In the records below, some lines hold the word "collapsing". Copy each of those lines.

START PROVIDED MATERIAL

(** * Buffer traits of Boost.Beast: [boost/beast/core/buffer_traits.hpp]

    The header is a small type algebra evaluated by the C++ compiler.  Its
    embedding is a set of functions over a syntax of C++ types:

    - [std]: the fragment of the type system and of [<type_traits>] the header
      uses ([std::decay], [std::conditional], [std::declval], the type
      [T const&]);
    - [mp11]: [mp11::mp_all];
    - [net]: the interface Boost.Asio ([<boost/asio/buffer.hpp>]) offers to
      the header, as a type class, because Asio is not part of this header;
    - [beast]: the four aliases of the header, written over that interface;
    - [asio]: one instance of the interface over a small library of classes,
      used to run the aliases on concrete types. *)

From Stdlib Require Import List Bool String.
Import ListNotations.

Set Warnings "-register-all".

(** ** C++ types *)

Module std.

(** cv-qualification of an object type. *)
Record cv : Set := Cv { is_const : bool; is_volatile : bool }.

Definition unqualified : cv := Cv false false.
Definition const : cv := Cv true false.

Definition with_const (q : cv) : cv := Cv true (is_volatile q).

(** The types that have a name: the two buffer views of Asio, and any other
    class or fundamental type, known by its spelling. *)
Inductive tyname : Set :=
| const_buffer_name
| mutable_buffer_name
| other (id : string).

(** Types.  Qualifiers sit on the object types that can carry them; an array
    is qualified through its element type; references and function types
    carry none. *)
Inductive type : Set :=
| Named (q : cv) (n : tyname)
| Ptr (q : cv) (pointee : type)
| Arr (elem : type) (bound : option nat)
| Fn (ret : type) (params : list type)
| LRef (referred : type)
| RRef (referred : type).

(** [std::remove_reference<T>::type] *)
Definition remove_reference (T : type) : type :=
  match T with
  | LRef U | RRef U => U
  | _ => T
  end.

(** [std::remove_cv<T>::type] *)
Fixpoint remove_cv (T : type) : type :=
  match T with
  | Named _ n => Named unqualified n
  | Ptr _ p => Ptr unqualified p
  | Arr e b => Arr (remove_cv e) b
  | _ => T
  end.

(** [T const]: ignored on references and function types. *)
Fixpoint add_const (T : type) : type :=
  match T with
  | Named q n => Named (with_const q) n
  | Ptr q p => Ptr (with_const q) p
  | Arr e b => Arr (add_const e) b
  | _ => T
  end.

(** [T&], with reference collapsing: [T& &] and [T&& &] are [T&]. *)
Definition add_lvalue_reference (T : type) : type :=
  LRef (remove_reference T).

(** [T&&], with reference collapsing: [T& &&] is [T&]. *)
Definition add_rvalue_reference (T : type) : type :=
  match T with
  | LRef _ | RRef _ => T
  | _ => RRef T
  end.

(** [std::is_reference<T>::value] *)
Definition is_reference (T : type) : bool :=
  match T with
  | LRef _ | RRef _ => true
  | _ => false
  end.

(** [std::is_array<T>::value] *)
Definition is_array (T : type) : bool :=
  match T with
  | Arr _ _ => true
  | _ => false
  end.

(** The type written [T const*] in the header. *)
Definition pointer_to_const (T : type) : type :=
  Ptr unqualified (add_const T).

(** The type written [T const&] in the header. *)
Definition const_ref (T : type) : type :=
  add_lvalue_reference (add_const T).

(** [decltype(std::declval<T>())], for a type other than [void]: a call that
    returns an rvalue reference to a function is an lvalue, and any other
    call has its return type [T&&].  The header applies it to [T const&]. *)
Definition declval (T : type) : type :=
  match T with
  | Fn _ _ => LRef T
  | _ => add_rvalue_reference T
  end.

(** [std::decay<T>::type]: the reference is removed; an array becomes a
    pointer to its element, a function a pointer to it, and any other type
    loses its top-level cv-qualifiers. *)
Definition decay (T : type) : type :=
  let U := remove_reference T in
  match U with
  | Arr e _ => Ptr unqualified e
  | Fn _ _ => Ptr unqualified U
  | _ => remove_cv U
  end.

(** [std::conditional<B, T, F>::type] *)
Definition conditional (B : bool) (T F : type) : type :=
  if B then T else F.

End std.

(** ** Boost.Mp11 *)

Module mp11.

(** [mp_and<T...>]: [mp_true] on the empty list, the first false element
    otherwise, and the last element when there is none. *)
Fixpoint mp_and (L : list bool) : bool :=
  match L with
  | [] => true
  | [T1] => T1
  | T1 :: TN => if T1 then mp_and TN else T1
  end.

(** [mp_to_bool<T>] is [mp_bool<static_cast<bool>(T::value)>]. *)
Definition mp_to_bool (T : bool) : bool := T.

(** [mp_all<T...>] is [mp_and<mp_to_bool<T>...>]. *)
Definition mp_all (L : list bool) : bool := mp_and (map mp_to_bool L).

End mp11.

(** ** What the header takes from Boost.Asio *)

Module net.

Import std.

(** [net::const_buffer], the read-only view, and [net::mutable_buffer], the
    read-write view. *)
Definition const_buffer : type := Named unqualified const_buffer_name.
Definition mutable_buffer : type := Named unqualified mutable_buffer_name.

(** The two per-type traits, and the overload set
    [net::buffer_sequence_begin]: given the type of the argument expression
    it gives the type of the call, or [None] when no overload is viable. *)
Class Traits : Type := {
  is_const_buffer_sequence : type -> bool;
  is_mutable_buffer_sequence : type -> bool;
  buffer_sequence_begin : type -> option type
}.

(** Capability widening, per type: Asio classifies [T] as a constant buffer
    sequence whenever it classifies it as a mutable one. *)
Definition widens {N : Traits} (T : type) : Prop :=
  is_mutable_buffer_sequence T = true -> is_const_buffer_sequence T = true.

End net.

(** ** The header *)

Module beast.

Import std.

(** Lines 37-40. *)
Definition is_const_buffer_sequence {N : net.Traits} (TN : list type) : bool :=
  mp11.mp_all (map (fun T => net.is_const_buffer_sequence (decay T)) TN).

(** Lines 58-61. *)
Definition is_mutable_buffer_sequence {N : net.Traits} (TN : list type) : bool :=
  mp11.mp_all (map (fun T => net.is_mutable_buffer_sequence (decay T)) TN).

(** Lines 102-104. *)
Definition buffers_type {N : net.Traits} (TN : list type) : type :=
  conditional (is_mutable_buffer_sequence TN)
    net.mutable_buffer net.const_buffer.

Module detail.

(** Lines 110-130: the primary template, and its two explicit
    specializations.  [None] is a substitution failure. *)
Definition buffers_iterator_type_helper {N : net.Traits} (T : type)
  : option type :=
  match T with
  | Named (Cv false false) const_buffer_name =>
      Some (pointer_to_const net.const_buffer)
  | Named (Cv false false) mutable_buffer_name =>
      Some (pointer_to_const net.mutable_buffer)
  | _ => net.buffer_sequence_begin (declval (const_ref T))
  end.

End detail.

(** Lines 149-156.  [workaround] is [BOOST_WORKAROUND(BOOST_MSVC, < 1910)]. *)
Definition buffers_iterator_type {N : net.Traits} (workaround : bool)
    (T : type) : option type :=
  if workaround
  then detail.buffers_iterator_type_helper (decay T)
  else net.buffer_sequence_begin (declval (const_ref T)).

End beast.

(** ** An instance of the Asio interface

    The traits and the overload set of [<boost/asio/buffer.hpp>], over a
    library of four container classes.  A class is described by what the
    traits look at: its [iterator], its [const_iterator] and its
    [value_type]. *)

Module asio.

Import std.
Local Open Scope string_scope.

Record class_decl : Set := {
  iterator : type;
  const_iterator : type;
  value_type : type
}.

Definition class (id : string) : type := Named unqualified (other id).

Definition container (id : string) (value : type) : class_decl :=
  {| iterator := class (id ++ "::iterator");
     const_iterator := class (id ++ "::const_iterator");
     value_type := value |}.

(** The classes that have [begin] and [end]; any other name ([int], a class
    without iteration) has no declaration here.  [mutable_view] is a class
    of the program, declared as
    [struct mutable_view { operator net::mutable_buffer() const; };]. *)
Definition classes (id : string) : option class_decl :=
  if id =? "std::vector<net::mutable_buffer>" then
    Some (container id net.mutable_buffer)
  else if id =? "std::vector<net::const_buffer>" then
    Some (container id net.const_buffer)
  else if id =? "std::string" then
    Some (container id (class "char"))
  else if id =? "std::vector<mutable_view>" then
    Some (container id (class "mutable_view"))
  else None.

(** The conversion functions of the classes: [mutable_view] has one, to
    [net::mutable_buffer]. *)
Definition conversion_function (id : string) (To : tyname) : bool :=
  match To with
  | mutable_buffer_name => id =? "mutable_view"
  | _ => false
  end.

Definition vector_of_mutable_buffer : type :=
  class "std::vector<net::mutable_buffer>".
Definition vector_of_const_buffer : type :=
  class "std::vector<net::const_buffer>".
Definition std_string : type := class "std::string".
Definition int : type := class "int".
Definition vector_of_mutable_view : type := class "std::vector<mutable_view>".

END PROVIDED MATERIAL

RESULT BELOW:
(** [T&], with reference collapsing: [T& &] and [T&& &] are [T&]. *)
(** [T&&], with reference collapsing: [T& &&] is [T&]. *)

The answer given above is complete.